Exercise prompt>
Below are the entries to work from; restate word for word the portion that opens with the line containing "Lemma placed_after p" and closes with the line containing "intros Cs HK", keeping both.

═══

Section Chain.
Context (H : list Z -> list Z) (R : list Z -> list Z -> list Z) {crypto : Crypto H R} (out : mt6878_md_signed_hashes) (T : mt6878_md_signed_hashes -> Prop).
(** What a verification leaves, when [pre] was done before it. *)
Definition settles (pre : trace request answer) (p : Z * option mt6878_md_signed_hashes) (s : trace request answer) : Prop :=
  accounts (pre ++ s) [] = Some [] /\ (p.1 <> 0 -> p.2 = Some out) /\
  (Forall (honest H R) (pre ++ s) -> forall h, p = (0, Some h) -> T h) /\
  (Forall (cooperative H R) (pre ++ s) -> forall h, T h -> p = (0, Some h)) /\ p.2 <> None.
Lemma settle_bind {A} (m : io request answer A) (k : A -> io request answer (Z * option mt6878_md_signed_hashes)) Q pre :
  performs m Q -> (forall a s, Q a s -> performs (k a) (settles (pre ++ s))) -> performs (bind m k) (settles pre).
Proof.
  intros Hm Hk. eapply performs_bind; [exact Hm|]. intros a s Hs. eapply performs_impl; [apply (Hk a s Hs)|]. unfold settles. cbn. intros p s'. now rewrite <- app_assoc.
Qed.
Lemma settle_error pre root leaf r : r <> 0 -> accounts pre [] = Some (holds_opt leaf ++ holds_opt root ++ [Work]) ->
  (Forall (cooperative H R) pre -> forall h, ~ T h) -> performs (finish root leaf r (Some out)) (settles pre).
Proof.
  intros Hr Hp Hn. eapply performs_impl; [apply finish_outcome|]. cbn. intros p s [-> Hs]. split; [now rewrite (accounts_app _ _ _ _ Hp)|]. split; [reflexivity|].
  split; [intros _ h [= E]; contradiction|]. split; [|discriminate]. intros F h X. apply Forall_app in F as [F _]. now apply Hn in X.
Qed.
Lemma settle_success pre root leaf h : accounts pre [] = Some (holds_opt leaf ++ holds_opt root ++ [Work]) ->
  (Forall (honest H R) pre -> forall h', T h' <-> h' = h) -> performs (finish root leaf 0 (Some h)) (settles pre).
Proof.
  intros Hp Hn. eapply performs_impl; [apply finish_outcome|]. cbn. intros p s [-> Hs]. split; [now rewrite (accounts_app _ _ _ _ Hp)|]. split; [now intros []|].
  split; [|split; [|discriminate]]; intros F h'.
  - apply Forall_app in F as [F _]. rewrite (Hn F). now intros [= ->].
  - apply Forall_app in F as [F _]. rewrite (Hn (honest_of H R _ F)). now intros ->.
Qed.
End Chain.
(** The cleanup of a preparation; [d], [s], [o] tell which objects are held. *)
Definition release_all (d s o : bool) {A} (a : A) : io request answer A :=
  let! _ := free_if d Desc in let! _ := free_if s Sha in let! _ := free_if o Owner in ret a.
(** The owner, once the scan has ended. *)
Definition prepare_owner (snapshot : ptr (list Z)) (capacity : Z) (p : Z * scan) : io request answer (Z * option mt6878_md_fw_metadata) :=
  let bytes := pointee snapshot in
  if negb (p.1 =? 0) then release_all true true true (p.1, None)
  else if negb (found p.2 =? 7) then release_all true true true (- E2BIG, None)
  else
  let st := p.2 in
  match md_fw_layout (slice bytes (rom_offset st) (stored_size (nth_member (members st) 0))) (members st) (len bytes) (cursor st) capacity with
  | inl r => release_all true true true (r, None)
  | inr (id, l) => release_all true true false (0, Some (FwOwner 1 id l snapshot false))
  end.
(** The out pointer of the preparations is given; an owner is its new value. *)
Definition md_fw_prepare_snapshot (snapshot : ptr (list Z)) (capacity : Z) : io request answer (Z * option mt6878_md_fw_metadata) :=
  let bytes := pointee snapshot in
  if null snapshot || (len bytes =? 0) || (MD_SOURCE_MAX <? len bytes) || (capacity =? 0) then ret (- EINVAL, None)
  else
  let! a := ask (Acquire Owner) in
  if status a <? 0 then ret (- ENOMEM, None)
  else
  let! a := ask (Acquire Sha) in
  if status a <? 0 then release_all false false true (status a, None)
  else
  let! a := ask Digestsize in
  if negb (status a =? 32) then release_all false true true (- EPROTO, None)
  else
  let! a := ask (Acquire Desc) in
  if status a <? 0 then release_all false true true (- ENOMEM, None)
  else
  let! p := scan_loop 128 bytes start_scan in prepare_owner snapshot capacity p.
(** Every write of an attempt belongs to the way up or to the way down.
    Before the first one the plan was admitted, all protected rows were
    checked, five registers said that the modem is off, and the remapping was
    closed. Each step of the way up waits for its own acknowledgement before the
    next write. Success means that all of them came and that the core and its
    boot ROM answered. After any failure the way down is taken once, from its
    first step, again acknowledgement by acknowledgement: isolation only once
    power is off. An attempt that failed earlier writes nothing. *)
Definition boot_ordered (b : boot_state) (plan : option tetris_modem_bootstrap_plan) (r : Z * boot_state) (s : boot_trace) : Prop :=
  silent s /\ r.1 <> 0 \/
  exists p pre rest, s = pre ++ rest /\ attempted b = 0 /\ plan = Some p /\ plan_refused p = 0 /\ rows_admitted (rows p) /\ silent pre /\ off_seen cold_off_rows pre /\ lock_seen pre /\ rises up_script r rest.
Theorem modem_power_order b el dev plan : mutated b = 0 -> cleanup_attempted b = 0 -> performs (tetris_modem_bootstrap_once b el dev plan) (boot_ordered b plan).
Proof.
  intros Hm Hc. unfold tetris_modem_bootstrap_once. destruct (Z.eqb_spec (attempted b) 0) as [A0|A0]; cbn [negb].
  2:{ trace_step. left. split; [constructor|]. cbn. destruct (Z.eqb_spec (error (report b)) 0); [discriminate|assumption]. }
  assert (F : forall b1 e s, mutated b1 = 0 -> silent s -> performs (md_boot_fail b1 e) (fun r s' => silent (s ++ s') /\ r.1 <> 0)).
  { intros b1 e s H S. eapply performs_impl; [now apply performs_fail_clean|]. intros r s' [-> N]. rewrite app_nil_r. now split. }
  assert (F0 : forall b1 e, mutated b1 = 0 -> performs (md_boot_fail b1 e) (fun r s' => silent s' /\ r.1 <> 0)) by (intros b1 e H; apply (F b1 e []); [exact H|constructor]).
  cbn zeta. destruct plan as [p|]; [|eapply performs_impl; [now apply F0|]; intros; now left]. do 2 (trace_step; [eapply performs_impl; [now apply F0|]; intros; now left|]).
  unfold md_boot_plan. destruct (Z.eqb_spec (plan_refused p) 0) as [P0|P0]; cbn [negb].
  2:{ eapply performs_bind; [now apply F0|]. intros x s [S N]. rewrite (proj2 (Z.eqb_neq _ _) N). cbn [negb]. trace_step. rewrite app_nil_r. left. now split. }
  eapply (performs_bind _ _ (fun x s => s = [] /\ x.1 = 0 /\ untouched b x.2)); [trace_step; now repeat split|]. intros x s (-> & -> & U1 & U2). change (negb (0 =? 0)) with false. cbn iota. cbn [Datatypes.app].
  eapply (performs_bind _ _ (fun o s => silent s)); [unfold tetris_modem_boot_secure_open; trace_step; [trace_step; constructor|]; trace_step; trace_step; trace_step; now repeat constructor|]. intros o s So. cbv beta in So.
  trace_step; [eapply performs_impl; [apply F; [cbn; congruence|exact So]|]; intros; now left|].
  eapply performs_bind; [apply (quietly_cold_off cold_off_rows); cbn; congruence|]. intros c s1 [S1 K1]. destruct (Z.eqb_spec c.1 0) as [C0|C0]; cbn [negb].
  2:{ trace_step. rewrite app_nil_r. left. split; [now apply Forall_app|exact C0]. }
  destruct (K1 C0) as [[V1 V2] O1]. cbn in V1, V2. eapply performs_bind; [apply (quietly_secure_part _ p); cbn; congruence|]. intros x' s2 [S2 K2]. destruct (Z.eqb_spec x'.1 0) as [X0|X0]; cbn [negb].
  2:{ trace_step. rewrite app_nil_r. left. split; [now repeat (apply Forall_app; split)|exact X0]. }
  destruct (K2 X0) as [[W1 W2] [Ra Lk]]. cbn in W1, W2. eapply performs_impl; [apply performs_power; congruence|]. intros r s3 R. right. exists p, (s ++ s1 ++ s2), s3.
  split; [now rewrite <- !app_assoc|]. do 4 (split; [assumption || reflexivity|]). split; [now repeat (apply Forall_app; split)|]. split; [apply off_seen_app; right; apply off_seen_app; now left|]. split; [|exact R].
  destruct Lk as (a & Ha & Za). exists a. split; [|exact Za]. apply in_or_app. right. apply in_or_app. now right.
Qed.
End Before.
Section Order.
Context {E : Emi} {L : EmiLaws E}.
Variables (TETRIS_MODEM_WINDOW : Z) (dram : option (list (Z * Z))) (rows_of : answer -> list tetris_modem_emi_row * Z * Z).
(** Three windows are mapped, inside one bank of memory together with the
    fourth; the images were placed in the first and their rows taken over, and
    the services were initialized: the last two requests. *)
Definition placed (p : tetris_modem_bootstrap_plan) (s : boot_trace) : Prop :=
  let r := resources p in
  exists t a i slot gear phy f n c, s = t ++ [(Load_rows slot f (w_capacity (firmware r)) gear phy (preloader_sha256 p) (window_words r), a);
      (Initialize_smem (f, w_capacity (firmware r)) (n, w_capacity (nc r)) (c, w_capacity (cache r)), i)] /\
    handles t = [f; n; c] /\ result a = 0 /\ result i = 0 /\ rows_of a = (rows p, nc_capacity p, cache_capacity p) /\
    (exists banks, dram = Some banks /\ In (dram_base r, dram_size r) banks) /\ Forall (fun w => held_by (dram_base r) (dram_size r) w = true) [firmware r; nc r; cache r; sib r].
(** The windows are given back in the opposite order, whatever happened; and
    the modem was left alone, or started with the plan that was placed. *)
Definition loads (K : boot_trace -> Prop) (b : boot_state) (r : Z * load_state) (s : boot_trace) : Prop :=
  unmapped s = reverse (handles s) /\ (r.1 = 0 -> l_stage (loaded r.2) = TETRIS_MD_LOAD_COMPLETE) /\
  (silent s /\ r.1 <> 0 \/
   exists p x pre mid post, s = pre ++ mid ++ post /\ silent pre /\ silent post /\ K pre /\ placed p pre /\ boot_ordered b (Some p) x mid /\ boot r.2 = x.2 /\ (r.1 = 0 <-> x.1 = 0)).
Definition unconditional (s : boot_trace) : Prop := True.
Lemma placed_after p s s' : calm s -> placed p s' -> placed p (s ++ s').
Proof.
  intros (_ & Hh & _) (t & a & i & sl & ge & ph & f & n & c & -> & T & P). exists (s ++ t), a, i, sl, ge, ph, f, n, c. split; [now rewrite <- app_assoc|]. split; [now rewrite handles_app, Hh|exact P].
Qed.
Lemma loads_after (K : boot_trace -> Prop) b r s s' : calm s -> (forall t, K (s ++ t)) -> loads unconditional b r s' -> loads K b r (s ++ s').
Proof.
  intros Cs HK (U & C & O). destruct Cs as (S & Hh & Hu) eqn:Ec. clear Ec. split; [now rewrite unmapped_app, handles_app, Hh, Hu|]. split; [exact C|].
  destruct O as [[Q N]|(p & x & pre & mid & post & -> & Q1 & Q2 & _ & P & O)]; [left; split; [now apply quiet_app|exact N]|]. right.
  exists p, x, (s ++ pre), mid, post. split; [now rewrite <- !app_assoc|]. split; [now apply quiet_app|]. split; [exact Q2|]. split; [apply HK|]. split; [now apply placed_after|exact O].
Qed.
Lemma fail_nonzero o e : (fail o e).1 <> 0.
Proof. unfold fail. cbn [fst]. destruct (Z.eqb_spec (l_error (loaded o)) 0); [|assumption]. destruct (Z.ltb_spec e 0); [lia|discriminate]. Qed.
Lemma loads_fail b o e : loads unconditional b (fail o e) [].
Proof. split; [reflexivity|]. split; [intros H; now destruct (fail_nonzero o e)|]. left. split; [constructor|apply fail_nonzero]. Qed.
Lemma reserve_loads o s w capacity q next : (forall a, calm [(q, a)]) -> (forall o', boot o' = boot o -> performs (next o') (loads unconditional (boot o))) ->
  performs (reserve o s w capacity q next) (loads unconditional (boot o)).
Proof.
  intros Q H. unfold reserve. cbn zeta. apply performs_ask_bind. intros a.
  specialize (Q a).
  destruct (result a =? 0); cbn [negb].
  - eapply performs_impl; [now apply H|]. intros r s' R. now apply (loads_after _ _ _ [(q, a)]).
  - trace_step. now apply (loads_after _ _ _ [(q, a)] []), loads_fail.
Qed.
(** The start: what [ModemBoot] shows, and no mappings. *)
Lemma start_ordered o el : mutated (boot o) = 0 -> cleanup_attempted (boot o) = 0 ->
  performs (load_start o el) (fun r s => handles s = [] /\ unmapped s = [] /\ boot_ordered (boot o) (Some (l_bootstrap (loaded o))) (r.1, boot r.2) s /\ (r.1 = 0 -> l_stage (loaded r.2) = TETRIS_MD_LOAD_COMPLETE)).
Proof.
  intros Hm Hc. unfold load_start. cbn zeta. eapply performs_bind; [apply performs_and; [now apply modem_power_order|apply performs_and; [apply modem_monitor_calls|apply bootstrap_reports]]|].
  intros x s (O & M & At). cbv beta in At. apply monitored_unmapped in M as [M1 M2]. trace_step. rewrite app_nil_r. split; [exact M1|]. split; [exact M2|]. rewrite At.
  cbn [fst snd]. destruct x as [v b]. cbn [fst snd] in *. split; [destruct (v =? 0); exact O|]. intros ->. reflexivity.
Qed.
Definition windows_held (p : tetris_modem_bootstrap_plan) : Prop :=
  let r := resources p in (exists banks, dram = Some banks /\ In (dram_base r, dram_size r) banks) /\ Forall (fun w => held_by (dram_base r) (dram_size r) w = true) [firmware r; nc r; cache r; sib r].
(** After the mappings: nothing was started, or it was after both requests. *)
Definition mapped_part (b : boot_state) (f n c : Z) (r : Z * load_state) (s : boot_trace) : Prop :=
  handles s = [] /\ unmapped s = [] /\ (r.1 = 0 -> l_stage (loaded r.2) = TETRIS_MD_LOAD_COMPLETE) /\
  (silent s /\ r.1 <> 0 \/ (f <> 0 /\ n <> 0 /\ c <> 0) /\ exists p pre mid, s = pre ++ mid /\ silent pre /\ boot_ordered b (Some p) (r.1, boot r.2) mid /\ (forall t, handles t = [f; n; c] -> placed p (t ++ pre))).
Lemma load_mapped_part o el g f n c : mutated (boot o) = 0 -> cleanup_attempted (boot o) = 0 -> windows_held (l_bootstrap (loaded o)) ->
  performs (load_mapped rows_of o el g f n c) (mapped_part (boot o) f n c).
Proof.
  intros Hm Hc W. unfold load_mapped. cbn zeta.
  assert (S : forall v o' s, v <> 0 -> calm s -> mapped_part (boot o) f n c (v, o') s) by (intros v o' s Hv (C1 & C2 & C3); split; [exact C2|]; split; [exact C3|]; split; [contradiction|now left]).
  destruct ((f =? 0) || (n =? 0) || (c =? 0)) eqn:Z0; [trace_step; apply S; [discriminate|now repeat constructor]|].
  trace_step. destruct (Z.eqb_spec (result p) 0) as [R|R]; cbn [negb]; [|trace_step; apply S; [exact R|]; now repeat constructor].
  trace_step. destruct (Z.eqb_spec (result p0) 0) as [R0|R0]; cbn [negb]; [|trace_step; apply S; [exact R0|]; now repeat constructor].
  eapply performs_impl; [now apply start_ordered|]. intros r s (H1 & H2 & H3 & H4). split; [exact H1|]. split; [exact H2|]. split; [exact H4|]. right.
  split; [apply orb_false_iff in Z0 as [[Zf Zn]%orb_false_iff Zc]; now rewrite <- !Z.eqb_neq|]. eexists _, [_; _], s. split; [reflexivity|]. split; [now repeat constructor|]. split; [exact H3|]. intros t Ht. exists t, p, p0, (a_slot g), (a_ccb_gear g), (a_phy_gear g), f, n, c.
  cbn. unfold set_rows. destruct (rows_of p) as [[l x] y] eqn:Er. cbn. split; [reflexivity|]. split; [exact Ht|]. repeat (split; [assumption || reflexivity|]). exact W.
Qed.
Definition handle (m : Z) : list Z := if m =? 0 then [] else [m].
Lemma performs_map w : performs (map_sysmem w) (fun m s => silent s /\ handles s = handle m /\ unmapped s = []).
Proof.
  unfold map_sysmem. trace_step. trace_step. split; [now repeat constructor|]. split; [|reflexivity]. cbn. unfold handle. now destruct (u64 (result p) =? 0).
Qed.
Lemma performs_unmap m : performs (unmap m) (fun _ s => silent s /\ handles s = [] /\ unmapped s = handle m).
Proof.
  unfold unmap, handle. destruct (m =? 0); [trace_step; now repeat constructor|]. trace_step. trace_step. now repeat constructor.
Qed.
Lemma performs_unmaps {A} c n f (x : A) (R : A -> boot_trace -> Prop) : (forall s, silent s -> handles s = [] -> unmapped s = handle c ++ handle n ++ handle f -> R x s) ->
  performs (let! _ := unmap c in let! _ := unmap n in let! _ := unmap f in ret x) R.
Proof.
  intros H. eapply performs_bind; [apply performs_unmap|]. intros _ s1 (A1 & B1 & C1). eapply performs_bind; [apply performs_unmap|]. intros _ s2 (A2 & B2 & C2).
  eapply performs_bind; [apply performs_unmap|]. intros _ s3 (A3 & B3 & C3). trace_step. rewrite app_nil_r. apply H; rewrite ?handles_app, ?unmapped_app, ?B1, ?B2, ?B3, ?C1, ?C2, ?C3; try reflexivity. now repeat apply quiet_app.
Qed.
Lemma performs_maps {A} wf wn wc (k : Z -> Z -> Z -> boot_io A) (R : A -> boot_trace -> Prop) :
  (forall f n c s, silent s -> handles s = handle f ++ handle n ++ handle c -> unmapped s = [] -> performs (k f n c) (fun x s' => R x (s ++ s'))) ->
  performs (let! f := map_sysmem wf in let! n := map_sysmem wn in let! c := map_sysmem wc in k f n c) R.
Proof.
  intros H. eapply performs_bind; [apply performs_map|]. intros f s1 (A1 & B1 & C1). eapply performs_bind; [apply performs_map|]. intros n s2 (A2 & B2 & C2).
  eapply performs_bind; [apply performs_map|]. intros c s3 (A3 & B3 & C3). eapply performs_impl; [apply (H f n c (s1 ++ s2 ++ s3))|]; [now repeat apply quiet_app|now rewrite !handles_app, B1, B2, B3|now rewrite !unmapped_app, C1, C2, C3|].
  intros x s Hx. cbv beta in Hx. now rewrite <- !app_assoc in Hx.
Qed.
Lemma handle_reverse m : reverse (handle m) = handle m.
Proof. unfold handle. now destruct (m =? 0). Qed.
(** The three mappings, what follows, and the same mappings undone. *)
Lemma mapped_loads b f n c x s0 s s' : silent s0 -> handles s0 = handle f ++ handle n ++ handle c -> unmapped s0 = [] -> mapped_part b f n c x s ->
  silent s' -> handles s' = [] -> unmapped s' = handle c ++ handle n ++ handle f ->
  loads unconditional b (if x.1 =? 0 then (0, x.2) else fail x.2 x.1) (s0 ++ s ++ s').
Proof.
  intros A0 B0 C0 (B1 & C1 & St & H) A2 B2 C2. split.
  { rewrite !unmapped_app, !handles_app, B0, B1, B2, C0, C1, C2. cbn [Datatypes.app]. now rewrite app_nil_r, !reverse_app, !handle_reverse, app_assoc. }
  split; [destruct (Z.eqb_spec x.1 0); [intros _; now apply St|intros Hf; now destruct (fail_nonzero _ _ Hf)]|].
  assert (Fx : (if x.1 =? 0 then (0, x.2) else fail x.2 x.1).1 = 0 <-> x.1 = 0) by (destruct (Z.eqb_spec x.1 0); [now split|split; [intros Hf; now destruct (fail_nonzero _ _ Hf)|contradiction]]).
  destruct H as [[Q X]|((Nf & Nn & Nc) & p & pre & mid & -> & Q & O & P)]; [left; split; [now repeat apply quiet_app|now rewrite Fx]|].
  right.
  exists p, (x.1, boot x.2), (s0 ++ pre), mid, s'. split; [now rewrite <- !app_assoc|]. split; [now apply quiet_app|]. do 2 (split; [done|]). split; [apply P; rewrite B0; unfold handle; now rewrite !(proj2 (Z.eqb_neq _ _))|].
  split; [exact O|]. split; [now destruct (x.1 =? 0)|exact Fx].
Qed.
Lemma load_map_loads o el g : mutated (boot o) = 0 -> cleanup_attempted (boot o) = 0 -> performs (load_map dram rows_of o el g) (loads unconditional (boot o)).
Proof.
  intros Hm Hc. unfold load_map. cbn zeta. destruct dram as [banks|] eqn:D; [|trace_step; apply loads_fail]. destruct (find_dram banks _) as [[start size]|] eqn:F; [|trace_step; apply loads_fail].
  apply find_dram_holds in F as (I & _ & W). apply performs_maps. intros f n c s0 A0 B0 C0. eapply performs_bind; [apply load_mapped_part; [exact Hm|exact Hc|split; [now exists banks|exact W]]|].
  intros x s M. apply performs_unmaps. intros s' A2 B2 C2. now apply (mapped_loads _ f n c).
Qed.
Lemma load_reserve_loads o el g : mutated (boot o) = 0 -> cleanup_attempted (boot o) = 0 -> performs (load_reserve TETRIS_MODEM_WINDOW dram rows_of o el g) (loads unconditional (boot o)).
Proof.
  intros Hm Hc. unfold load_reserve. assert (M : forall o', boot o' = boot o -> performs (load_map dram rows_of o' el g) (loads unconditional (boot o))) by (intros o' Eo; rewrite <- Eo; apply load_map_loads; congruence).
  assert (C : forall a, calm [(Reserve_window, a)]) by (intros; now repeat constructor). assert (C' : forall i n a, calm [(Reserve_bank i n, a)]) by (intros; now repeat constructor).
  apply reserve_loads; [exact C|]. intros o1 E1. rewrite <- E1. apply reserve_loads; [apply C'|]. intros o2 E2. rewrite <- E2. apply reserve_loads; [apply C'|]. intros o3 E3. rewrite <- E3.
  cbn zeta. destruct (_ =? 0); [rewrite E3, E2, E1; apply M; congruence|]. apply reserve_loads; [apply C'|]. intros o4 E4. rewrite E3, E2, E1. apply M. congruence.
Qed.
Lemma cold_off_calm l : forall o, performs (cold_off l o) (fun r s => calm s /\ boot r.2 = boot o /\ (r.1 = 0 -> off_seen l s)).
Proof.
  induction l as [|[[a m] x] l IH]; intros o; cbn [cold_off]; [trace_step; now repeat constructor|]. apply performs_readl. intros v. cbn zeta. destruct (Z.eqb_spec (Z.land (u32 (result v)) m) x) as [V|V]; cbn [negb].
  - eapply performs_impl; [apply IH|]. intros r s (C & B & O). split; [apply (load_calm_app [_]); [now repeat constructor|exact C]|]. split; [exact B|]. intros R. constructor; [exists v; split; [now left|exact V]|].
    apply (off_seen_app l [_] s). right. now apply O.
  - trace_step. split; [now repeat constructor|]. now split.
Qed.
Lemma loads_weaken K b r s : calm s -> r.1 <> 0 -> loads K b r s.
Proof. intros (S & Hh & Hu) N. split; [now rewrite Hh, Hu|]. split; [contradiction|now left]. Qed.
(** C22. Whatever the boot loader answers, an attempt to load and start the
    modem gives back each of the windows that it mapped, once and in the
    opposite order. It writes no register of the modem and fails, or it starts
    the modem ([boot_ordered]: power and buses up in order, down again after a
    failure) after five registers said that it is off, with a plan whose windows
    lie in one bank of memory and whose images and services were placed there
    by the two requests just before. The attempt succeeds exactly when that
    start does, and is then complete. *)
Theorem loaded_boot_order o el given g digest : mutated (boot o) = 0 -> cleanup_attempted (boot o) = 0 ->
  performs (tetris_modem_loaded_boot_once TETRIS_MODEM_WINDOW dram rows_of o el given g digest) (fun r s =>
    unmapped s = reverse (handles s) /\ (r.1 = 0 -> l_stage (loaded r.2) = TETRIS_MD_LOAD_COMPLETE) /\
    (silent s /\ r.1 <> 0 \/
     exists p x pre mid post, s = pre ++ mid ++ post /\ silent pre /\ silent post /\ off_seen cold_off_rows pre /\ placed p pre /\
       boot_ordered (boot o) (Some p) x mid /\ boot r.2 = x.2 /\ (r.1 = 0 <-> x.1 = 0))).
Proof.
  intros Hm Hc. change (performs (tetris_modem_loaded_boot_once TETRIS_MODEM_WINDOW dram rows_of o el given g digest) (loads (off_seen cold_off_rows) (boot o))).
  unfold tetris_modem_loaded_boot_once. destruct (Z.eqb_spec (l_attempted o) 0) as [A|A]; cbn [negb].
  2:{ trace_step. apply loads_weaken; [now repeat constructor|]. cbn. destruct (Z.eqb_spec (l_error (loaded o)) 0); [discriminate|assumption]. }
  assert (F : forall o' e, loads (off_seen cold_off_rows) (boot o) (fail o' e) []) by (intros; apply loads_weaken; [now repeat constructor|apply fail_nonzero]).
  cbn zeta. destruct (_ || _); [trace_step; apply F|]. destruct (negb _); [trace_step; apply F|]. destruct (phy_capacity _) as [e|capacity]; [trace_step; apply F|].
  trace_step. destruct (negb _); [trace_step; apply loads_weaken; [now repeat constructor|apply fail_nonzero]|].
  eapply performs_bind; [apply cold_off_calm|]. intros c s (C & B & O). cbn in B. assert (C1 : calm ((Atf_profile, p) :: s)) by (apply (load_calm_app [_]); [now repeat constructor|exact C]).
  destruct (Z.eqb_spec c.1 0) as [Z|Z]; cbn [negb]; [|trace_step; rewrite app_nil_r; apply loads_weaken; [exact C1|apply fail_nonzero]].
  rewrite <- B. eapply performs_impl; [apply load_reserve_loads; congruence|]. intros r s' R. apply (loads_after _ _ _ (_ :: s)); [exact C1| |exact R].
  intros t. apply (off_seen_app _ (_ :: s) t). left. apply (off_seen_app _ [_] s). right. now apply O.
Qed.
End Order.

═══

Task answer>
Lemma placed_after p s s' : calm s -> placed p s' -> placed p (s ++ s').
Proof.
  intros (_ & Hh & _) (t & a & i & sl & ge & ph & f & n & c & -> & T & P). exists (s ++ t), a, i, sl, ge, ph, f, n, c. split; [now rewrite <- app_assoc|]. split; [now rewrite handles_app, Hh|exact P].
Qed.
Lemma loads_after (K : boot_trace -> Prop) b r s s' : calm s -> (forall t, K (s ++ t)) -> loads unconditional b r s' -> loads K b r (s ++ s').
Proof.
  intros Cs HK (U & C & O). destruct Cs as (S & Hh & Hu) eqn:Ec. clear Ec. split; [now rewrite unmapped_app, handles_app, Hh, Hu|]. split; [exact C|].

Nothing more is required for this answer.